## Supplied records
(** * A per-identity file store over HTTP: the request handlers of [index.js]

    The development embeds the seven functions exported by [src/index.js]
    ([getContentType], [isValidTargetDir], [setCorsHeaders],
    [isValidAuthorizationHeader], [handleOptions], [handlePut], [handleGet])
    together with the parts of the JavaScript runtime they call, and proves
    the properties of the authorization protocol stated in the specification.

    Conventions of the embedding:
    - a JavaScript string is the list of its UTF-16 code units ([jsstring]);
    - a JavaScript value is a term of [value]; a call that may throw returns
      a [completion];
    - the response object is a record threaded through the handlers;
    - the file system and the signature primitive are collaborators: the file
      system throws at the call on a path that holds the code unit 0, answers
      through a [world] of outcomes on every other path, and every call to it
      is recorded; the signature primitive is a section variable;
    - [console.log] and [console.error] only print and are left out. *)

From Stdlib Require Import ZArith NArith List Bool Lia String Ascii.
From stdpp Require Import base option list gmap.

Set Warnings "-register-all".
Open Scope N_scope.

(** ** Strings *)

Module JsString.

(** Code units of a UTF-16 string. *)
Abbreviation jsstring := (list N).

(** A string literal of the source, written with Rocq's string notation. *)
Fixpoint lit (s : string) : jsstring :=
  match s with
  | EmptyString => []
  | String a s' => N_of_ascii a :: lit s'
  end.

(** [is_prefix p s]: does [s] start with [p]? ([String.prototype.startsWith]) *)
Fixpoint is_prefix (p s : jsstring) : bool :=
  match p, s with
  | [], _ => true
  | _ :: _, [] => false
  | a :: p', b :: s' => (a =? b) && is_prefix p' s'
  end.

(** [includes p s]: does [p] occur in [s]? ([String.prototype.includes]) *)
Fixpoint includes (p s : jsstring) : bool :=
  is_prefix p s ||
  match s with
  | [] => false
  | _ :: s' => includes p s'
  end.

(** [s.replace(p, r)] for a string pattern [p]: the first occurrence of [p]
    in [s], if any, is replaced by [r]; nothing else changes. The
    replacement strings of the source contain no [$] pattern. *)
Fixpoint replace (p r s : jsstring) : jsstring :=
  if is_prefix p s then r ++ drop (length p) s
  else match s with
       | [] => []
       | c :: s' => c :: replace p r s'
       end.

(** [s.split(sep)] for a separator of one code unit: the pieces between the
    occurrences of [sep], in order; the empty string gives one empty piece. *)
Fixpoint split (sep : N) (s : jsstring) : list jsstring :=
  match s with
  | [] => [[]]
  | c :: s' =>
      if c =? sep then [] :: split sep s'
      else match split sep s' with
           | [] => [[c]]
           | piece :: pieces => (c :: piece) :: pieces
           end
  end.

(** [pieces.join(sep)] *)
Fixpoint join (sep : jsstring) (pieces : list jsstring) : jsstring :=
  match pieces with
  | [] => []
  | [p] => p
  | p :: rest => p ++ sep ++ join sep rest
  end.

(** ASCII lower-casing of one code unit and of a string (the header names of
    the source are ASCII). *)
Definition lower_unit (c : N) : N :=
  if (65 <=? c) && (c <=? 90) then c + 32 else c.

Definition toLowerCase (s : jsstring) : jsstring := map lower_unit s.

End JsString.
Export JsString.

Notation "'js:' s" := (lit s) (at level 1, s at level 0, format "'js:' s").

(** The one-character separator of paths. *)
Definition slash : N := 47.

(** ** Values and completions *)

(** A number read by [JSON.parse] is kept as the exact decimal it was
    written as: [mantissa * 10 ^ exponent]. The Number the runtime builds is
    its binary64 rounding. *)
Record decimal := Decimal { mantissa : Z; exponent : Z }.

Inductive value :=
| VUndefined
| VNull
| VBool (b : bool)
| VNum (d : decimal)
| VStr (s : jsstring)
| VArr (items : list value)
| VObj (props : list (jsstring * value)).

(** What a call can throw. *)
Inductive exn :=
| TypeError
| SyntaxError
| ERR_HTTP_HEADERS_SENT
| ERR_INVALID_ARG_VALUE
| Thrown (v : value).

(** A call either returns or throws. *)
Inductive completion (A : Type) :=
| Return (a : A)
| Throw (e : exn).
Arguments Return {A} a.
Arguments Throw {A} e.

Definition bind {A B} (c : completion A) (k : A -> completion B) : completion B :=
  match c with
  | Return a => k a
  | Throw e => Throw e
  end.

Notation "'let!' x ':=' c 'in' k" := (bind c (fun x => k))
  (at level 10, x name, c at level 100, k at level 200).

(** [decimal_rounds_to_zero d]: the binary64 rounding of [d] is [0] or [-0].
    The smallest positive binary64 is 2^-1074; a value of magnitude at most
    2^-1075 rounds to zero (the tie goes to the even neighbour, zero). *)
Definition decimal_rounds_to_zero (d : decimal) : bool :=
  let m := Z.abs (mantissa d) in
  let e := exponent d in
  if (m =? 0)%Z then true
  else if (0 <=? e)%Z then false
  else (m * 2 ^ 1075 <=? 10 ^ (- e))%Z.

(** [ToBoolean]: the values a condition treats as false are [undefined],
    [null], [false], zero, and the empty string. *)
Definition truthy (v : value) : bool :=
  match v with
  | VUndefined | VNull => false
  | VBool b => b
  | VNum d => negb (decimal_rounds_to_zero d)
  | VStr s => negb (bool_decide (s = []))
  | VArr _ | VObj _ => true
  end.

(** [s === v] for a string [s]: true exactly when [v] is the same string. *)
Definition string_strict_eq (s : jsstring) (v : value) : bool :=
  match v with
  | VStr t => bool_decide (s = t)
  | _ => false
  end.

(** The last binding of [key] among the properties written in an object
    literal: a later duplicate overrides an earlier one. *)
Fixpoint lookup_prop (key : jsstring) (props : list (jsstring * value)) : option value :=
  match props with
  | [] => None
  | (k, v) :: rest =>
      match lookup_prop key rest with
      | Some v' => Some v'
      | None => if bool_decide (k = key) then Some v else None
      end
  end.

(** [v.pubkey]: property access throws on [undefined] and [null]; an object
    gives its own property or [undefined]; no prototype of the other values
    has a property of that name. *)
Definition get_pubkey (v : value) : completion value :=
  match v with
  | VUndefined | VNull => Throw TypeError
  | VObj props => Return (default VUndefined (lookup_prop (js:"pubkey") props))
  | _ => Return VUndefined
  end.

(** ** The pure functions of the source *)

(** [getContentType(ext)] *)
Definition getContentType (ext : jsstring) : jsstring :=
  if bool_decide (ext = js:".txt") then js:"text/plain"
  else if bool_decide (ext = js:".html") then js:"text/html"
  else if bool_decide (ext = js:".json") then js:"application/json"
  else js:"application/octet-stream".

(** [targetDir.split('/').filter(segment => segment !== '')] *)
Definition targetSegments (targetDir : jsstring) : list jsstring :=
  filter (fun segment => segment ≠ []) (split slash targetDir).

(** [isValidTargetDir(targetDir, nostr)]: an index past the end of an array
    reads [undefined], which is not a string. *)
Definition isValidTargetDir (targetDir : jsstring) (nostr : value) : bool :=
  let segs := targetSegments targetDir in
  bool_decide (length segs = 1%nat) &&
  match segs !! 0%nat with
  | Some seg => string_strict_eq seg nostr
  | None => false
  end.

(** ** The runtime: base64, UTF-8 and JSON *)

Module Base64.

(** The value of a base64 digit; the URL-safe digits [-] and [_] are
    accepted next to [+] and [/]. *)
Definition unbase64 (c : N) : option N :=
  if (65 <=? c) && (c <=? 90) then Some (c - 65)
  else if (97 <=? c) && (c <=? 122) then Some (c - 97 + 26)
  else if (48 <=? c) && (c <=? 57) then Some (c - 48 + 52)
  else if (c =? 43) || (c =? 45) then Some 62
  else if (c =? 47) || (c =? 95) then Some 63
  else None.

(** The digits of the input up to the first [=]: a code unit is cut to its
    low byte, a character that is no digit is skipped, [=] ends the data. *)
Fixpoint sextets (s : jsstring) : list N :=
  match s with
  | [] => []
  | c :: s' =>
      let c8 := c mod 256 in
      if c8 =? 61 then []
      else match unbase64 c8 with
           | Some v => v :: sextets s'
           | None => sextets s'
           end
  end.

(** Four digits give three bytes; a last group of three gives two bytes, of
    two gives one, and a single left-over digit gives none. *)
Fixpoint bytes_of_sextets (l : list N) : list N :=
  match l with
  | a :: b :: c :: d :: rest =>
      (a * 4 + b / 16) :: ((b mod 16) * 16 + c / 4) :: ((c mod 4) * 64 + d)
        :: bytes_of_sextets rest
  | [a; b; c] => [a * 4 + b / 16; (b mod 16) * 16 + c / 4]
  | [a; b] => [a * 4 + b / 16]
  | _ => []
  end.

(** [Buffer.from(s, 'base64')]: never throws. *)
Definition decode (s : jsstring) : list N := bytes_of_sextets (sextets s).

End Base64.

Module Utf8.

Inductive state :=
| Start
| Continue (remaining : nat) (cp lower upper : N).

(** A byte read in the start state: the code points to emit and the next
    state. A byte that cannot start a sequence gives U+FFFD. *)
Definition lead (b : N) : list N * state :=
  if b <=? 127 then ([b], Start)
  else if (194 <=? b) && (b <=? 223) then ([], Continue 1 (b - 192) 128 191)
  else if (224 <=? b) && (b <=? 239) then
    ([], Continue 2 (b - 224)
           (if b =? 224 then 160 else 128) (if b =? 237 then 159 else 191))
  else if (240 <=? b) && (b <=? 244) then
    ([], Continue 3 (b - 240)
           (if b =? 240 then 144 else 128) (if b =? 244 then 143 else 191))
  else ([65533], Start).

(** The decoder of [buf.toString('utf-8')]: each ill-formed part of the
    input is replaced by one U+FFFD and decoding goes on, so it never
    throws. *)
Fixpoint code_points (st : state) (bytes : list N) : list N :=
  match bytes with
  | [] => match st with Start => [] | Continue _ _ _ _ => [65533] end
  | b :: rest =>
      match st with
      | Start => let '(out, st') := lead b in out ++ code_points st' rest
      | Continue n cp lo hi =>
          if (lo <=? b) && (b <=? hi) then
            let cp' := cp * 64 + b mod 64 in
            match n with
            | S (S n') => code_points (Continue (S n') cp' 128 191) rest
            | _ => cp' :: code_points Start rest
            end
          else let '(out, st') := lead b in
               65533 :: out ++ code_points st' rest
      end
  end.

(** A code point as UTF-16: one unit, or a surrogate pair above U+FFFF. *)
Definition units (cp : N) : jsstring :=
  if cp <? 65536 then [cp]
  else [55296 + (cp - 65536) / 1024; 56320 + (cp - 65536) mod 1024].

Definition toString (bytes : list N) : jsstring :=
  concat (map units (code_points Start bytes)).

End Utf8.

Module JSON.

Inductive token :=
| TLBrace | TRBrace | TLBracket | TRBracket | TColon | TComma
| TString (s : jsstring)
| TNumber (d : decimal)
| TTrue | TFalse | TNull.

(** JSON white space: space, tab, line feed, carriage return. *)
Definition is_ws (c : N) : bool :=
  (c =? 32) || (c =? 9) || (c =? 10) || (c =? 13).

Definition is_digit (c : N) : bool := (48 <=? c) && (c <=? 57).

Definition hex_value (c : N) : option N :=
  if (48 <=? c) && (c <=? 57) then Some (c - 48)
  else if (97 <=? c) && (c <=? 102) then Some (c - 87)
  else if (65 <=? c) && (c <=? 70) then Some (c - 55)
  else None.

(** The characters a backslash may be followed by, [u] apart. *)
Definition escape_value (c : N) : option N :=
  if c =? 34 then Some 34          (* quotation mark *)
  else if c =? 92 then Some 92     (* backslash *)
  else if c =? 47 then Some 47     (* slash *)
  else if c =? 98 then Some 8      (* b: backspace *)
  else if c =? 102 then Some 12    (* f: form feed *)
  else if c =? 110 then Some 10    (* n: line feed *)
  else if c =? 114 then Some 13    (* r: carriage return *)
  else if c =? 116 then Some 9     (* t: tab *)
  else None.

Inductive string_state :=
| Plain
| Escaped
| Unicode (seen : nat) (acc : N).

(** The body of a string literal, read after its opening quote: the string
    it denotes and the number of code units read, closing quote included.
    A control character, an unknown escape or a missing closing quote is an
    error. *)
Fixpoint string_body (st : string_state) (s : jsstring) : option (jsstring * nat) :=
  match s with
  | [] => None
  | c :: s' =>
      match st with
      | Plain =>
          if c =? 34 then Some ([], 1%nat)
          else if c =? 92 then
            '(str, n) ← string_body Escaped s'; Some (str, S n)
          else if c <? 32 then None
          else '(str, n) ← string_body Plain s'; Some (c :: str, S n)
      | Escaped =>
          if c =? 117 then
            '(str, n) ← string_body (Unicode 0 0) s'; Some (str, S n)
          else
            e ← escape_value c;
            '(str, n) ← string_body Plain s'; Some (e :: str, S n)
      | Unicode seen acc =>
          h ← hex_value c;
          match seen with
          | 3%nat =>
              '(str, n) ← string_body Plain s'; Some ((acc * 16 + h) :: str, S n)
          | _ =>
              '(str, n) ← string_body (Unicode (S seen) (acc * 16 + h)) s';
              Some (str, S n)
          end
      end
  end.

(** The longest run of decimal digits at the head of [s], and the rest. *)
Fixpoint take_digits (s : jsstring) : list N * jsstring :=
  match s with
  | c :: s' =>
      if is_digit c then let '(ds, rest) := take_digits s' in (c - 48 :: ds, rest)
      else ([], s)
  | [] => ([], [])
  end.

Definition digits_value (ds : list N) : Z :=
  fold_left (fun acc d => (acc * 10 + Z.of_N d)%Z) ds 0%Z.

## Exercise aim
Throughout the data above, report every line that contains the string "units".

## Exercise result
    - a JavaScript string is the list of its UTF-16 code units ([jsstring]);
(** Code units of a UTF-16 string. *)
Definition units (cp : N) : jsstring :=
  concat (map units (code_points Start bytes)).
    it denotes and the number of code units read, closing quote included.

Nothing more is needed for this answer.